• [Input]

....................

(** In scope depth [d], with the tokens [ks] ahead, [m] returns [a] and has
    [ks'] ahead. *)
Definition runs {A} (d : nat) (ks : list lexeme) (m : parser A) (a : A) (ks' : list lexeme) : Prop :=
  ∀ ps, remaining ps = ks → ps_scope_depth ps = d →
  ∃ ps', m ps = Ok (a, ps') ∧ remaining ps' = ks' ∧ ps_scope_depth ps' = d.

Lemma qruns_bind {A B} d ks1 (m : parser A) a ks2 (k : A → parser B) b ks3 :
  runs d ks1 m a ks2 → runs d ks2 (k a) b ks3 → runs d ks1 (m ≫= k) b ks3.
Proof.
  intros Hm Hk ps Hps Hd. destruct (Hm ps Hps Hd) as (ps' & Heq & Hr & Hd').
  destruct (Hk ps' Hr Hd') as (ps'' & Heq' & ?). exists ps''. unfold mbind, parser_bind. by rewrite Heq.
Qed.

Lemma qruns_ret {A} d ks (a : A) : runs d ks (mret a) a ks.
Proof. intros ps Hps Hd. by exists ps. Qed.

Lemma runs_lift {A B} d ks (m : outcome ParseError A) a (k : A → parser B) b ks' :
  m = Ok a → runs d ks (k a) b ks' → runs d ks (lift m ≫= k) b ks'.
Proof. intros -> Hk. eapply qruns_bind; [|exact Hk]. intros ps Hps Hd. by exists ps. Qed.

Lemma qremaining_inv ps x r :
  remaining ps = x :: r →
  ∃ t, ps_tokens ps !! ps_index ps = Some t ∧ lexeme_of t = x ∧
    lexeme_of <$> drop (ps_index ps + 1) (ps_tokens ps) = r ∧
    length (ps_tokens ps) = ps_index ps + S (length r).
Proof.
  unfold remaining. intros H. destruct (drop _ _) as [|t l] eqn:Hd; [done|]. simplify_eq/=.
  exists t. pose proof (f_equal length Hd) as Hlen. rewrite length_drop in Hlen. simpl in Hlen.
  rewrite length_fmap. split_and!; [|done| |lia].
  - rewrite <- (Nat.add_0_r (ps_index ps)), <- lookup_drop, Hd. done.
  - f_equal. by rewrite <- drop_drop, Hd.
Qed.
(* ===== verification/JsonValue.v ===== *)
(** [serde_json] values as the packages use them: [Number], [Value], the
    insertion-ordered [Map] (an [IndexMap], feature [preserve_order]) and the
    equality of values, which ignores the order of keys. *)

From stdpp Require Import base gmap sets list strings.
From Stdlib Require Import SpecFloat.
From S2P Require Import Prelude Chars.

(** * [IndexMap]

    An association list in insertion order; a map the code builds has every
    key once. *)
Section index_map.
Context {V : Type}.
Implicit Types (m : list (text * V)) (k : text) (v : V).

Fixpoint get k m : option V :=
  match m with
  | [] => None
  | (k', v) :: m => if decide (k = k') then Some v else get k m
  end.

(** [insert]: in place when the key is present, at the end otherwise. *)
Fixpoint insert_key k v m : list (text * V) :=
  match m with
  | [] => [(k, v)]
  | (k', v') :: m => if decide (k = k') then (k', v) :: m else (k', v') :: insert_key k v m
  end.

(** [shift_remove]: [None] when the key is absent. *)
Fixpoint shift_remove k m : option (list (text * V)) :=
  match m with
  | [] => None
  | (k', v') :: m => if decide (k = k') then Some m else ((k', v') ::.) <$> shift_remove k m
  end.

Definition contains_key k m : bool := match get k m with Some _ => true | None => false end.

(** [map.get(k)] with what follows in the case it is present. *)
Definition get_or {A} k (absent : A) (present : V → A) : list (text * V) → A :=
  fix go m :=
    match m with
    | [] => absent
    | (k', v) :: m => if decide (k = k') then present v else go m
    end.

Lemma get_or_get {A} k m (absent : A) (present : V → A) :
  get_or k absent present m = match get k m with Some v => present v | None => absent end.
Proof. induction m as [|[k' v] m IH]; simpl; [done|]. by case_decide. Qed.

Lemma get_Some_elem k v m : get k m = Some v → (k, v) ∈ m.
Proof.
  induction m as [|[k' v'] m IH]; simpl; [done|]. case_decide; intros; simplify_eq; [by left|right; auto].
Qed.

Lemma get_None k m : get k m = None ↔ k ∉ m.*1.
Proof.
  induction m as [|[k' v'] m IH]; csimpl; [set_solver|]. case_decide; [set_solver|]. rewrite IH. set_solver.
Qed.

Lemma elem_keys k m : k ∈ m.*1 ↔ is_Some (get k m).
Proof.
  pose proof (get_None k m) as H. destruct (get k m) as [v|] eqn:E.
  - split; [eauto|]. intros _. by apply get_Some_elem, (list_elem_of_fmap_2 fst) in E.
  - split; [intros Hk; by apply H in Hk|by intros []].
Qed.

Lemma elem_get k v m : NoDup m.*1 → (k, v) ∈ m → get k m = Some v.
Proof.
  induction m as [|[k' v'] m IH]; csimpl; [set_solver|]. rewrite NoDup_cons. intros [Hk Hm].
  rewrite elem_of_cons. intros [[= -> ->]|Hin]; [by rewrite decide_True|].
  rewrite decide_False; [auto|]. intros ->. apply Hk. by apply (list_elem_of_fmap_2 fst) in Hin.
Qed.

Lemma get_insert_key k v m j : get j (insert_key k v m) = if decide (j = k) then Some v else get j m.
Proof.
  induction m as [|[k' v'] m IH]; simpl; [done|]. destruct (decide (k = k')) as [->|]; simpl.
  - by destruct (decide (j = k')).
  - rewrite IH. destruct (decide (j = k')), (decide (j = k)); congruence.
Qed.

Lemma keys_insert_key k v m :
  (insert_key k v m).*1 = if decide (k ∈ m.*1) then m.*1 else m.*1 ++ [k].
Proof.
  induction m as [|[k' v'] m IH]; csimpl; [done|].
  destruct (decide (k = k')) as [->|]; csimpl.
  - match goal with |- context [if ?d then _ else _] => destruct d as [H|H] end; [done|destruct H; by left].
  - rewrite IH. destruct (decide (k ∈ m.*1));
      match goal with |- context [if ?d then _ else _] => destruct d end; first [done|exfalso; set_solver].
Qed.

Lemma NoDup_insert_key k v m : NoDup m.*1 → NoDup (insert_key k v m).*1.
Proof.
  intros. rewrite keys_insert_key. destruct (decide (k ∈ m.*1)); [done|]. apply NoDup_app.
  split_and!; [done|set_solver|apply NoDup_singleton].
Qed.

Lemma insert_key_fresh k v m : k ∉ m.*1 → insert_key k v m = m ++ [(k, v)].
Proof.
  induction m as [|[k' v'] m IH]; csimpl; [done|]. intros H. rewrite decide_False by set_solver.
  by rewrite IH by set_solver.
Qed.

Lemma insert_key_twice k v v' m : insert_key k v' (insert_key k v m) = insert_key k v' m.
Proof.
  induction m as [|[j w] m IH]; simpl; [by rewrite decide_True|].
  destruct (decide (k = j)) eqn:E; simpl; rewrite E; by rewrite ?IH.
Qed.

Lemma shift_remove_Some k m :
  NoDup m.*1 → k ∈ m.*1 →
  ∃ m', shift_remove k m = Some m' ∧ NoDup m'.*1 ∧
    (∀ j, j ∈ m'.*1 → j ∈ m.*1) ∧ ∀ j, get j m' = if decide (j = k) then None else get j m.
Proof.
  induction m as [|[k' v'] m IH]; csimpl; [set_solver|]. rewrite NoDup_cons, elem_of_cons. intros [Hk' Hnd] Hk.
  destruct (decide (k = k')) as [->|Hne].
  - exists m. split_and!; [done..|set_solver|]. intros j. destruct (decide (j = k')) as [->|]; [|done].
    by apply get_None.
  - destruct IH as (m' & -> & Hnd' & Hsub & Hget); [done|naive_solver|]. exists ((k', v') :: m').
    csimpl. split_and!; [done|apply NoDup_cons; split; [auto|done]|set_solver|].
    intros j. rewrite Hget. destruct (decide (j = k')), (decide (j = k)); congruence.
Qed.
End index_map.

(** * Numbers *)

(** [f64]: IEEE 754 binary64, with the comparison of [==]. *)
Abbreviation f64 := spec_float.

(** [f64::is_finite]. *)
Definition is_finite (x : f64) : bool :=
  match x with S754_zero _ | S754_finite _ _ _ => true | _ => false end.

(** [serde_json::Number]: a [u64], a negative [i64] or a finite [f64]. *)
Inductive Number := PosInt (n : Z) | NegInt (n : Z) | Float (x : f64).

Definition number_eqb (a b : Number) : bool :=
  match a, b with
  | PosInt n, PosInt m | NegInt n, NegInt m => (n =? m)%Z
  | Float x, Float y => SFeqb x y
  | _, _ => false
  end.

(** [Number::as_f64], rounding to nearest. *)
Definition as_f64 (n : Number) : f64 :=
  match n with
  | PosInt n | NegInt n => binary_normalize 53 1024 n 0 false
  | Float x => x
  end.

Definition number_wf (n : Number) : bool :=
  match n with
  | PosInt n => bool_decide (0 <= n < 2 ^ 64)%Z
  | NegInt n => bool_decide (- 2 ^ 63 <= n < 0)%Z
  | Float x => is_finite x
  end.

(** * Values *)

Inductive Value :=
| Null
| Bool (b : bool)
| Num (n : Number)
| Str (s : text)
| Arr (items : list Value)
| Obj (map : list (text * Value)).

(** [==].  Arrays are compared in order; two maps are equal when they have as
    many entries and every entry of the first is one of the second. *)
Fixpoint value_eqb (a b : Value) : bool :=
  match a, b with
  | Null, Null => true
  | Bool x, Bool y => eqb x y
  | Num x, Num y => number_eqb x y
  | Str s, Str t => bool_decide (s = t)
  | Arr xs, Arr ys =>
      (fix go (xs ys : list Value) : bool :=
         match xs, ys with
         | [], [] => true
         | x :: xs, y :: ys => value_eqb x y && go xs ys
         | _, _ => false
         end) xs ys
  | Obj m, Obj n =>
      bool_decide (length m = length n) &&
      forallb (λ '(k, v), match get k n with Some w => value_eqb v w | None => false end) m
  | _, _ => false
  end.

(** What every value built by the library satisfies: numbers are in range, no
    key is repeated, and a [Vec] has at most [isize::MAX] elements. *)
Fixpoint value_wf (v : Value) : bool :=
  match v with
  | Null | Bool _ | Str _ => true
  | Num n => number_wf n
  | Arr items => bool_decide (Z.of_nat (length items) < 2 ^ 63)%Z && forallb value_wf items
  | Obj m => bool_decide (NoDup m.*1) && forallb (λ '(_, v), value_wf v) m
  end.

(** * Induction on values *)

Definition Value_nested_ind (P : Value → Prop)
    (HNull : P Null) (HBool : ∀ b, P (Bool b)) (HNum : ∀ n, P (Num n)) (HStr : ∀ s, P (Str s))
    (HArr : ∀ items, Forall P items → P (Arr items))
    (HObj : ∀ m, Forall (λ kv, P kv.2) m → P (Obj m)) : ∀ v, P v :=
  fix go v :=
    match v with
    | Null => HNull
    | Bool b => HBool b
    | Num n => HNum n
    | Str s => HStr s
    | Arr items =>
        HArr items ((fix all (l : list Value) : Forall P l :=
          match l with
          | [] => List.Forall_nil P
          | v :: l => List.Forall_cons P v l (go v) (all l)
          end) items)
    | Obj m =>
        HObj m ((fix all (l : list (text * Value)) : Forall (λ kv, P kv.2) l :=
          match l with
          | [] => List.Forall_nil _
          | kv :: l => List.Forall_cons (λ kv, P kv.2) kv l (go kv.2) (all l)
          end) m)
    end.

(** * Equality of values *)

Lemma value_eqb_Arr xs ys :
  value_eqb (Arr xs) (Arr ys) = true ↔ Forall2 (λ x y, value_eqb x y = true) xs ys.
Proof.
  cbn [value_eqb]. revert ys. induction xs as [|x xs IH]; intros [|y ys]; try (by split; [|inversion 1]).
  rewrite andb_true_iff, IH. split; [intros []; by constructor|by inversion 1].
Qed.

Lemma value_eqb_Obj m n :
  value_eqb (Obj m) (Obj n) = true ↔
  length m = length n ∧ ∀ k v, (k, v) ∈ m → ∃ w, get k n = Some w ∧ value_eqb v w = true.
Proof.
  cbn [value_eqb]. rewrite andb_true_iff, bool_decide_eq_true, forallb_forall. f_equiv. split.
  - intros H k v Hin. apply list_elem_of_In in Hin. specialize (H _ Hin). simpl in H.
    destruct (get k n); [eauto|done].
  - intros H [k v] Hin%list_elem_of_In. destruct (H _ _ Hin) as (w & -> & ?). done.
Qed.

(** Under distinct keys, two objects are equal when their lookups are. *)
Lemma value_eqb_lookups m n :
  NoDup m.*1 → NoDup n.*1 →
  (∀ k, option_Forall2 (λ v w, value_eqb v w = true) (get k m) (get k n)) →
  value_eqb (Obj m) (Obj n) = true.
Proof.
  intros Hm Hn H. apply value_eqb_Obj. split.
  - rewrite <- (length_fmap fst m), <- (length_fmap fst n). apply Permutation_length, NoDup_Permutation; [done..|].
    intros k. rewrite !elem_keys. destruct (H k) as [v w _|]; split; intros [? ?]; by eauto.
  - intros k v Hin%elem_get; [|done]. specialize (H k). rewrite Hin in H. inversion H; eauto.
Qed.

Lemma number_eqb_refl n : number_wf n = true → number_eqb n n = true.
Proof.
  destruct n as [n|n|[]]; simpl; rewrite ?Z.eqb_refl; try done. intros _.
  unfold SFeqb, SFcompare. by destruct s; rewrite Z.compare_refl, Pos.compare_cont_refl.
Qed.

Lemma value_wf_Obj m :
  value_wf (Obj m) = true ↔ NoDup m.*1 ∧ ∀ k v, (k, v) ∈ m → value_wf v = true.
Proof.
  cbn [value_wf]. rewrite andb_true_iff, bool_decide_eq_true, forallb_forall. f_equiv. split.
  - intros H k v Hin. by apply (H (k, v)), list_elem_of_In.
  - intros H [k v] Hin%list_elem_of_In. eauto.
Qed.

Lemma value_wf_Arr items :
  value_wf (Arr items) = true ↔
  (Z.of_nat (length items) < 2 ^ 63)%Z ∧ Forall (λ v, value_wf v = true) items.
Proof.
  cbn [value_wf]. rewrite andb_true_iff, bool_decide_eq_true, forallb_forall, Forall_forall. f_equiv.
  split; intros H v ?; apply H; by apply list_elem_of_In.
Qed.

Lemma value_eqb_refl v : value_wf v = true → value_eqb v v = true.
Proof.
  induction v as [|b|n|s|items IH|m IH] using Value_nested_ind; intros Hwf; cbn [value_eqb].
  - done.
  - by destruct b.
  - by apply number_eqb_refl.
  - by apply bool_decide_eq_true.
  - apply value_wf_Arr in Hwf as [_ Hwf]. apply value_eqb_Arr.
    induction IH; inversion Hwf; subst; constructor; auto.
  - apply value_wf_Obj in Hwf as [Hnd Hwf]. apply value_eqb_Obj. split; [done|]. intros k v Hin.
    exists v. split; [by apply elem_get|]. rewrite Forall_forall in IH. apply (IH (k, v)); eauto.
Qed.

....................

• [Exercise description] When you find a line in the records that contains the word "Hget", copy it.

• [Expected output]
  - destruct IH as (m' & -> & Hnd' & Hsub & Hget); [done|naive_solver|]. exists ((k', v') :: m').
    intros j. rewrite Hget. destruct (decide (j = k')), (decide (j = k)); congruence.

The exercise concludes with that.